If you had a vaginal birth, there are obviously some physical changes that your anatomy has gone through. If you sustained any perineal trauma that required suturing, you probably would’ve been advised by your midwife or doctor to wait 6 weeks until resuming sexual intercourse. This is to reduce the risk of infection or reopening the wound. It is also sensible to wait until your post-birth vaginal bleeding has stopped, which is usually around 6-8 weeks. Of course your vagina may still feel too tender or even painful to consider sex for even longer than the suggested waiting time. Even if you didn’t have stitches, you will most likely still feel uncomfortable for some length of time. After all you did just miraculously birth a baby! Follow your body, take time, you are the best guide as to when is the right time.

If you had a caesarean, you may be surprised to learn that it is probably best to wait the same amount of time as for a vaginal birth. A caesarean is major abdominal surgery, which requires time to heal the many muscle and skin layers that are cut during surgery. 6 weeks is a good guide to wait for healing and for post-birth bleeding to cease. Again follow your body and stop if you have any signs of discomfort.
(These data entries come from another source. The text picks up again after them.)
(** [fetch] and [read_exact] of [n] bytes. *)
Definition fetch_exact (img : bytes) (pos n : Z) : io bytes :=
  if (pos + n <=? Z.of_nat (length img))%Z then Ok (take (Z.to_nat n) (drop (Z.to_nat pos) img))
  else Err UnexpectedEof.

Section Read.
Context `{ZS : Zstd}.

(** The future of [poll_read], when the archive answers. *)
Definition load_block (img : bytes) (limit : nat) (b : DataBlock) : io bytes :=
  if (b_encoded b =? 0)%Z then Ok (replicate (b_size b) Byte.x00)
  else
    let? bs := fetch_exact img (b_position b) (Z.ldiff (b_encoded b) UNCOMPRESSED_DATA) in
    let? decoded := decode_block bs (Z.land (b_encoded b) UNCOMPRESSED_DATA =? 0)%Z limit in
    if (length decoded <? b_offset b + b_size b)
       || (negb (b_fragment b) && negb (length decoded =? b_size b)) then
      invalid $"invalid SquashFS data block length"
    else Ok decoded.

Definition F A : Type := M (SquashfsFileReader * Archive) A.

(** A poll of the future: not ready, an error of the archive, or its result. *)
Definition poll_pending (b : DataBlock) : F bytes := fun '(r, a) =>
  let limit := f_block_size (fr_file r) in
  match ascript a with
  | NotReady :: rest => ((r, mkArchive (image a) rest), Pending)
  | Failed e :: rest => ((r, mkArchive (image a) rest), Fail e)
  | Moved _ :: rest => ((r, mkArchive (image a) rest), match load_block (image a) limit b with Ok x => Ready x | Err e => Fail e end)
  | [] => ((r, a), match load_block (image a) limit b with Ok x => Ready x | Err e => Fail e end)
  end.

(** The block of the current position; indexing past the end panics. *)
Definition current_block : F DataBlock := fun '(r, a) =>
  match f_blocks (fr_file r) !! (position r `div` f_block_size (fr_file r)) with
  | Some b => ((r, a), Ready b)
  | None => ((r, a), Panics)
  end.

Definition set_reader (f : SquashfsFileReader -> SquashfsFileReader) : F unit := fun '(r, a) => ((f r, a), Ready tt).

Definition set_buffer (buf : bytes) (pos : nat) (p : option DataBlock) (fl : bool) (r : SquashfsFileReader) : SquashfsFileReader :=
  mkFileReader (fr_file r) (position r) (end_position r) buf pos p fl.

(** The block of the future, which is made when there is none. *)
Definition pending_block : F DataBlock := fun '(r, a) =>
  match pending r with Some b => ((r, a), Ready b) | None => current_block (r, a) end.

(** A poll of the future and what follows its result. *)
Definition finish_pending (b : DataBlock) : F unit := fun '(r, a) =>
  match poll_pending b (r, a) with
  | ((r, a), Ready buf) =>
      (let> b := current_block in
       set_reader (fun r => set_buffer buf (b_offset b + position r `mod` f_block_size (fr_file r)) None (failed r) r))
        (r, a)
  | ((r, a), Fail e) => ((set_buffer (buffer r) (buffer_position r) None true r, a), Fail e)
  | ((r, a), Pending) => ((r, a), Pending)
  | ((r, a), Panics) => ((r, a), Panics)
  end.

(** The part of [poll_read] that fills an exhausted buffer. *)
Definition fill_buffer : F unit := fun '(r, a) =>
  if negb (buffer_position r =? length (buffer r)) then ((r, a), Ready tt)
  else
    (set_reader (fun r => set_buffer [] (buffer_position r) (pending r) (failed r) r) ;>
     let> b := pending_block in
     set_reader (fun r => set_buffer (buffer r) (buffer_position r) (Some b) (failed r) r) ;>
     finish_pending b) (r, a).

(** The part that copies to an output with room for [len] bytes. *)
Definition copy_block (len : nat) (b : DataBlock) : F bytes := fun '(r, a) =>
  let limit := b_offset b + b_size b in
  if limit <? buffer_position r then ((r, a), Panics)
  else
    let count := (len `min` (end_position r - position r)) `min` (limit - buffer_position r) in
    if length (buffer r) <? buffer_position r + count then ((r, a), Panics)
    else
      let out := take count (drop (buffer_position r) (buffer r)) in
      let bp := buffer_position r + count in
      let r1 := mkFileReader (fr_file r) (position r + count) (end_position r) (buffer r) bp (pending r) (failed r) in
      ((if bp =? limit then set_buffer [] 0 (pending r1) (failed r1) r1 else r1, a), Ready out).
(* ===== verification/SquashFiles.v ===== *)
(** * Files come back from an image

    The theorems on [DataWriter] of [write.rs] and [SquashfsFileReader] of [read.rs], both
    defined in SquashData.v: what the writer lays out for a list of file sources is what
    a reader of the inodes made of these layouts gets, for every part of every file,
    shared fragments, sparse blocks and deduplicated files included; and the writer fails
    only for a reason outside of it. *)
From S2P Require Import Prelude RustStr SquashFormat SquashBlocks SquashTree SquashData.

Local Open Scope rust_scope.
Local Open Scope poll_scope.

(** The inode that [InodeTables::inode] makes of a layout. *)
Definition layout_inode (l : FileLayout) (links xattr : Z) : FileInode :=
  mkFileInode (fl_block l) (fl_size l) (fl_sparse l) links (fl_fragment l) (fl_offset l) xattr.

(** ** Sequences of reads *)

Section reads.
Context `{ZS : Zstd}.

(** Reads into buffers of the given sizes, until one reports the end or fails; when the archive
    is not ready the next read goes on.  The bytes, whether the end was reported and
    whether a read panicked. *)
Fixpoint file_reads (lens : list nat) (st : SquashfsFileReader * Archive) : bytes * bool * bool :=
  match lens with
  | [] => ([], false, false)
  | len :: rest =>
      match file_poll_read len st with
      | (_, Ready []) => ([], true, false)
      | (st', Ready out) => let '(got, e, p) := file_reads rest st' in (out ++ got, e, p)
      | (_, Fail _) => ([], false, false)
      | (st', Pending) => file_reads rest st'
      | (_, Panics) => ([], false, true)
      end
  end.

(** What a reader has not given yet. *)
Definition to_read (content : bytes) (r : SquashfsFileReader) : bytes :=
  take (end_position r - position r) (drop (position r) content).

Lemma to_read_step content r r' out : same_file r r' -> end_position r <= length content ->
  position r' <= end_position r' ->
  position r' = position r + length out -> out = take (length out) (drop (position r) content) ->
  to_read content r = out ++ to_read content r'.
Proof.
  intros [_ He] Hl Hp' Hp Ho. unfold to_read. rewrite He in *. rewrite Hp, <- drop_drop.
  rewrite <- (take_drop (length out) (drop (position r) content)) at 1. rewrite <- Ho.
  rewrite take_app_ge by lia. do 2 f_equal. lia.
Qed.

Definition no_failure (sc : list response) : Prop := forall e, Failed e ∉ sc.

Lemma no_failure_suffix sc sc' : sc' `suffix_of` sc -> no_failure sc -> no_failure sc'.
Proof. intros [used ->] H e He. apply (H e). apply elem_of_app. by right. Qed.

Lemma file_reads_spec img content lens r a : image a = img -> reader_inv img content r ->
  Forall (fun n => 0 < n) lens ->
  got_prefix (to_read content r) (file_reads lens (r, a)) /\
  (no_failure (ascript a) -> length (to_read content r) + length (ascript a) < length lens ->
   (file_reads lens (r, a)).1.2 = true).
Proof.
  intros Ha Hinv Hpos. revert r a Ha Hinv.
  induction Hpos as [|len lens Hlen _ IH]; intros r a Ha Hinv; cbn [file_reads length].
  { split; [split; [done|by eexists]|lia]. }
  pose proof Hinv as (_ & [_ Hpe] & _).
  destruct (file_poll_read len (r, a)) as [[r' a'] x] eqn:E.
  apply (post_run _ _ _ _ _ (file_poll_read_spec img content r a len Ha Hinv)) in E.
  destruct E as (Ha' & Hsame & E).
  destruct x as [out|e| |]; [|..|done].
  - destruct E as (Hinv' & _ & Hp & Ho & Hend & Hsc). pose proof Hinv' as (_ & [Hpe' _] & _).
    pose proof (to_read_step content r r' out Hsame Hpe Hpe' Hp Ho) as Hr.
    destruct out as [|x0 out].
    { destruct (Hend eq_refl) as [|He]; [lia|]. unfold to_read. rewrite He, Nat.sub_diag.
      split; [|done]. split; [done|]. by exists []. }
    destruct (IH r' a' Ha' Hinv') as [Hg He]. rewrite Hr. split; [by apply (got_prefix_app (x0 :: out)), Hg|].
    destruct (file_reads lens (r', a')) as [[got e] p]. rewrite length_app. simpl in He |- *. intros Hnf Hlt.
    apply suffix_length in Hsc as Hl. apply He; [by eapply no_failure_suffix|lia].
  - split; [split; [done|by eexists]|]. intros Hnf. destruct E as (_ & _ & E). rewrite E in Hnf.
    exfalso. apply (Hnf e). apply list_elem_of_here.
  - destruct E as (Hinv' & Hp & Hsc). rewrite Hsc. cbn [length]. destruct Hsame as [_ He].
    assert (to_read content r' = to_read content r) as <- by (unfold to_read; by rewrite Hp, He).
    destruct (IH r' a' Ha' Hinv') as [Hg Hd]. split; [done|]. intros Hnf Hlt. apply Hd; [|lia].
    eapply no_failure_suffix; [|done]. by apply suffix_cons_r.
Qed.

Lemma slice_inv img f content pos size : file_holds img f content ->
  reader_inv img content (FileSource_slice f pos size) /\
  to_read content (FileSource_slice f pos size) = take size (drop pos content).
Proof.
  intros Hf. assert (f_size f = length content) as Hs by (destruct Hf as (_ & cs & _ & _ & Hs & _); done).
  unfold reader_inv, to_read, FileSource_slice. cbn [fr_file position end_position failed buffer buffer_position pending].
  rewrite Hs. split.
  { split; [done|]. split; [lia|]. split; [done|]. left. split; [done|]. split; [done|]. by left. }
  destruct (Nat.leb_spec (length content) pos) as [Hle|Hlt].
  - rewrite !drop_ge by lia. by rewrite !take_nil.
  - rewrite (Nat.min_l pos) by lia. destruct (Nat.leb_spec size (length content - pos)).
    + f_equal. lia.
    + rewrite !take_ge; [done|rewrite length_drop; lia..].
Qed.

(** Every read of a part of a file gets a prefix of the part, and all of it after enough reads
    unless the archive fails. *)
Definition reads_back (img : bytes) (f : SquashfsFileSource) (content : bytes) : Prop :=
  forall pos size script lens, Forall (fun n => 0 < n) lens ->
    let part := take size (drop pos content) in
    let x := file_reads lens (FileSource_slice f pos size, mkArchive img script) in
    got_prefix part x /\
    (no_failure script -> length part + length script < length lens -> x = (part, true, false)).

Lemma file_holds_reads_back img f content : file_holds img f content -> reads_back img f content.
Proof.
  intros Hf pos size script lens Hpos part x.
  destruct (slice_inv img f content pos size Hf) as [Hinv Hr].
  destruct (file_reads_spec img content lens _ (mkArchive img script) eq_refl Hinv Hpos) as [Hg He].
  rewrite Hr in Hg, He. fold part in Hg, He. fold x in Hg, He. split; [done|]. intros Hnf Hl.
  specialize (He Hnf Hl). destruct x as [[got e] p]. destruct Hg as (-> & rest & Hp & Hrest).
  cbn in He. subst e. by rewrite Hp, Hrest, app_nil_r.
Qed.
End reads.

(** ** What the output of the data writer holds *)

(** [later a b]: [b] is [a] with more after it, and maybe another superblock. *)
Definition later (a b : bytes) : Prop :=
  SIZE Superblock <= length a /\
  exists head rest, length head = SIZE Superblock /\ b = head ++ drop (SIZE Superblock) a ++ rest.

Lemma later_app a rest : SIZE Superblock <= length a -> later a (a ++ rest).
Proof.
  intros H. split; [done|]. exists (take (SIZE Superblock) a), rest. split; [rewrite length_take; lia|].
  by rewrite app_assoc, take_drop.
Qed.

Lemma later_at a b pos n : later a b -> SIZE Superblock <= pos -> pos + n <= length a ->
  take n (drop pos b) = take n (drop pos a) /\ pos + n <= length b.
Proof.
  intros (Ha & head & rest & Hh & ->) Hp Hn. rewrite !length_app, length_drop, Hh. split; [|lia].
  rewrite drop_app_ge by lia. rewrite drop_app_le by (rewrite length_drop; lia).
  rewrite drop_drop, take_app_le by (rewrite length_drop; lia). do 2 f_equal. lia.
Qed.

(** The sizes of data blocks: a length below [2 ^ 24] and the bit for stored as it is. *)
Lemma encoded_size n (compressed : bool) : (0 <= n < 2 ^ 24)%Z ->
  let e := Z.lor n (if compressed then 0 else UNCOMPRESSED_DATA) in
  Z.ldiff e UNCOMPRESSED_DATA = n /\ Z.land e UNCOMPRESSED_DATA = (if compressed then 0 else UNCOMPRESSED_DATA)%Z /\
  Z.ldiff e (Z.lor UNCOMPRESSED_DATA (UNCOMPRESSED_DATA - 1)) = 0%Z.
Proof.
  intros Hn e. change UNCOMPRESSED_DATA with (2 ^ 24)%Z in *.
  change (2 ^ 24 - 1)%Z with (Z.ones 24).
  assert (forall i, (24 <= i)%Z -> Z.testbit n i = false) as Hhigh.
  { intros i Hi. rewrite <- (Z.mod_small n (2 ^ 24)) by lia. apply Z.mod_pow2_bits_high. lia. }
  assert (forall i, (0 <= i)%Z -> Z.testbit (if compressed then 0%Z else (2 ^ 24)%Z) i = negb compressed && (24 =? i)%Z) as Hc.
  { intros i Hi. destruct compressed; [apply Z.testbit_0_l|]. by rewrite Z.pow2_bits_eqb. }
  unfold e. split; [|split]; apply Z.bits_inj'; intros i Hi;
    rewrite ?Z.ldiff_spec, ?Z.land_spec, ?Z.lor_spec, ?Hc, ?Z.pow2_bits_eqb, ?Z.testbit_0_l by lia;
    destruct (Z.eqb_spec 24 i) as [<-|Hne]; rewrite ?(Hhigh 24%Z), ?andb_true_r, ?andb_false_r, ?orb_false_r by lia;
    simpl; try done.
  destruct (Z.leb_spec 24 i).
  - by rewrite Hhigh by lia.
  - rewrite Z.testbit_ones_nonneg by lia. destruct (Z.ltb_spec i 24); [|lia]. by rewrite andb_false_r.
Qed.

Section stored.
Context `{ZS : Zstd} `{!ZstdOk ZS}.
Variable lv : Z.

(** The block at [pos] with the encoded size [enc] is [c]. *)
Definition stored (img : bytes) (pos : nat) (enc : Z) (c : bytes) : Prop :=
  SIZE Superblock <= pos /\ c ≠ [] /\ exists e, encode_block c lv = Ok e /\
    enc = Z.lor (Z.of_nat (length (eb_bytes e))) (if eb_compressed e then 0 else UNCOMPRESSED_DATA) /\
    pos + length (eb_bytes e) <= length img /\ take (length (eb_bytes e)) (drop pos img) = eb_bytes e.

Lemma stored_later img img' pos enc c : later img img' -> stored img pos enc c -> stored img' pos enc c.
Proof.
  intros Hl (Hp & Hc & e & He & Henc & Hlen & Ht). split; [done|]. split; [done|]. exists e. split; [done|]. split; [done|].
  destruct (later_at img img' pos (length (eb_bytes e)) Hl Hp Hlen) as [-> ?]. done.
Qed.

(** What a reader of the block checks. *)
Record readable (img : bytes) (pos : nat) (enc : Z) (c : bytes) : Prop := {
  rd_length : exists n : nat, Z.ldiff enc UNCOMPRESSED_DATA = Z.of_nat n /\ 0 < n <= length c /\ pos + n <= length img;
  rd_high : Z.ldiff enc (Z.lor UNCOMPRESSED_DATA (UNCOMPRESSED_DATA - 1)) = 0%Z;
  rd_nonzero : enc ≠ 0%Z;
  rd_flag : Z.land enc UNCOMPRESSED_DATA ≠ 0%Z -> Z.ldiff enc UNCOMPRESSED_DATA = Z.of_nat (length c);
  rd_load : forall limit off size frag, length c <= limit -> off + size <= length c ->
    frag = true \/ size = length c -> load_block img limit (mkBlock (Z.of_nat pos) enc off size frag) = Ok c;
}.

Lemma stored_readable img pos enc c : (Z.of_nat (length c) < 2 ^ 24)%Z -> stored img pos enc c -> readable img pos enc c.
Proof.
  intros Hc (Hp & Hne & e & He & Henc & Hlen & Ht).
  pose proof (encode_block_length c lv e He) as Hel. pose proof (encode_block_nonempty c lv e Hne He) as Hen.
  assert (0 < length (eb_bytes e)) by (destruct (eb_bytes e); [done|simpl; lia]).
  destruct (encoded_size (Z.of_nat (length (eb_bytes e))) (eb_compressed e)) as (E1 & E2 & E3); [lia|].
  rewrite <- Henc in E1, E2, E3. assert (enc ≠ 0%Z) as Hnz by (intros ->; change (Z.ldiff 0 UNCOMPRESSED_DATA) with 0%Z in E1; lia).
  split; [|done|done|..].
  - exists (length (eb_bytes e)). split; [done|lia].
  - rewrite E1, E2. destruct (eb_compressed e) eqn:Ec; [done|]. intros _. f_equal.
    unfold encode_block in He. destruct (compress c lv); [|done]. injection He as <-. by case_match.
  - intros limit off size frag Hl Hos Hf. unfold load_block. cbn [b_encoded b_position b_size b_offset b_fragment].
    destruct (Z.eqb_spec enc 0); [done|]. rewrite E1, E2. unfold fetch_exact.
    destruct (Z.leb_spec (Z.of_nat pos + Z.of_nat (length (eb_bytes e))) (Z.of_nat (length img))); [|lia].
    rewrite !Nat2Z.id, Ht. cbn [result_bind].
    replace ((if eb_compressed e then 0 else UNCOMPRESSED_DATA) =? 0)%Z with (eb_compressed e) by by destruct (eb_compressed e).
    rewrite (decode_encode_block c lv e limit Hl He). cbn [result_bind].
    destruct (Nat.ltb_spec (length c) (off + size)); [lia|].
    destruct frag; [done|]. destruct Hf as [|Hf]; [done|]. by rewrite Hf, Nat.eqb_refl.
Qed.

(** The blocks of a file from [pos] on, up to the position [stop]. *)
Inductive blocks_stored (bs : nat) (img : bytes) : nat -> list Z -> list bytes -> nat -> Prop :=
| blocks_nil pos : blocks_stored bs img pos [] [] pos
| blocks_zero pos sizes cs stop :
    blocks_stored bs img pos sizes cs stop ->
    blocks_stored bs img pos (0%Z :: sizes) (replicate bs Byte.x00 :: cs) stop
| blocks_block pos enc c n sizes cs stop :
    length c = bs -> stored img pos enc c -> Z.ldiff enc UNCOMPRESSED_DATA = Z.of_nat n ->
    blocks_stored bs img (pos + n) sizes cs stop ->
    blocks_stored bs img pos (enc :: sizes) (c :: cs) stop.

Lemma blocks_stored_later bs img img' pos sizes cs stop : later img img' ->
  blocks_stored bs img pos sizes cs stop -> blocks_stored bs img' pos sizes cs stop.
Proof. intros Hl. induction 1; econstructor; eauto using stored_later. Qed.

Lemma blocks_stored_length bs img pos sizes cs stop : blocks_stored bs img pos sizes cs stop ->
  length sizes = length cs /\ Forall (fun c => length c = bs) cs /\ pos <= stop.
Proof.
  induction 1 as [|? ? ? ? ? IH|? ? ? n ? ? ? ? ? ? ? IH]; simpl; [auto|..]; destruct IH as (-> & H' & ?);
    (split; [done|]; split; [constructor; [|done]|lia]); [by rewrite length_replicate|done].
Qed.

(** ** Fragments *)

(** The contents of fragments can grow at their ends, and there can be more of them. *)
Definition fragments_grow (l l' : list bytes) : Prop :=
  forall i c, l !! i = Some c -> exists c', l' !! i = Some (c ++ c').

#[global] Instance fragments_grow_preorder : PreOrder fragments_grow.
Proof.
  split.
  - intros l i c H. exists []. by rewrite app_nil_r.
  - intros a b c H1 H2 i x Hx. destruct (H1 i x Hx) as [y Hy]. destruct (H2 i _ Hy) as [z Hz].
    exists (y ++ z). by rewrite app_assoc.
Qed.

Lemma fragments_grow_tail l t more : fragments_grow (l ++ [t]) (l ++ [t ++ more]).
Proof.
  intros i c H. apply lookup_app_Some in H as [H|[Hi H]].
  - exists []. rewrite app_nil_r. by apply lookup_app_l_Some.
  - exists more. apply list_lookup_singleton_Some in H as [H <-].
    rewrite lookup_app_r by done. by rewrite H.
Qed.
One of the most sad and misguided jokes I have ever heard regarding post natal sex, was out of the mouth of a man who had just watched his wife give birth vaginally – “It’s like watching your favorite pub burn down – you think, ‘I used to go in there and have fun'”. Although I really don’t like this horribly crass joke, I think the core of the matter is that the man obviously had concerns about sex in the future, concerns which needed to be discussed and addressed. Talking with our partners is so important, not just with regards to sex after babies, but for all aspects of life. If a couple has a reasonable expectation of the how’s, what’s and when’s of post natal sex, then it shouldn’t be such a scary or unknown event.

I have had intimate conversations with many of my friends regarding their experiences of post natal sex. One friend said she did not have sex for 9 months after her child’s birth, as she had very bad perineal tearing and was in too much pain until then. But she still went on to enjoy sex and have more children. I also had another friend who, after having four children, said her sex life had never been better. It can take a while for you and your partner to relearn the new form your body has taken and what positions might be the most comfortable, but it is definitely possible to have a very fulfilling sex life after babies.

There are a few things you can do to help make the first time more enjoyable. Firstly, foreplay. Do not overlook this. It will help you to relax and get your mind off stressing about what it’s going to be like. It will also help release vaginal secretions to reduce friction. Secondly, lubrication. It can be helpful to use water based lubrication to also aid in reducing friction and pain. Thirdly, position. Usually, the most comfortable position is with the woman on top as she is able to control the speed and depth of penetration. Fourthly, go slow. Take it easy, go very slowly. Make the aim of the experience be to see what everything feels like. Don’t expect or plan for either of you to climax, but instead think of orgasms as a bonus (this will of course be different for everyone and will come back with a bit of time and practice). During the waiting and healing time, keep in mind, there are other ways to achieve sexual satisfaction that don’t include penetration. Fifthly, plan the timing. Your first post natal sexual experience is not the time to be spontaneous. Planning ensures that the baby is fed, sleeping and in another room so you are not distracted and worrying about the baby’s every noise. It also ensures that you have adequate contraception.

We need to get talking. Talk to your close friends. Talk to your mum. Talk to your partner. One of the best things you can do is be prepared. Loving partners WILL understand and want to do only what your feel comfortable doing. Sex after babies can be fun and exciting and sometimes even better than pre-baby sex. Take your time and if you have continuing concerns make sure you see a GP or sexual health professional.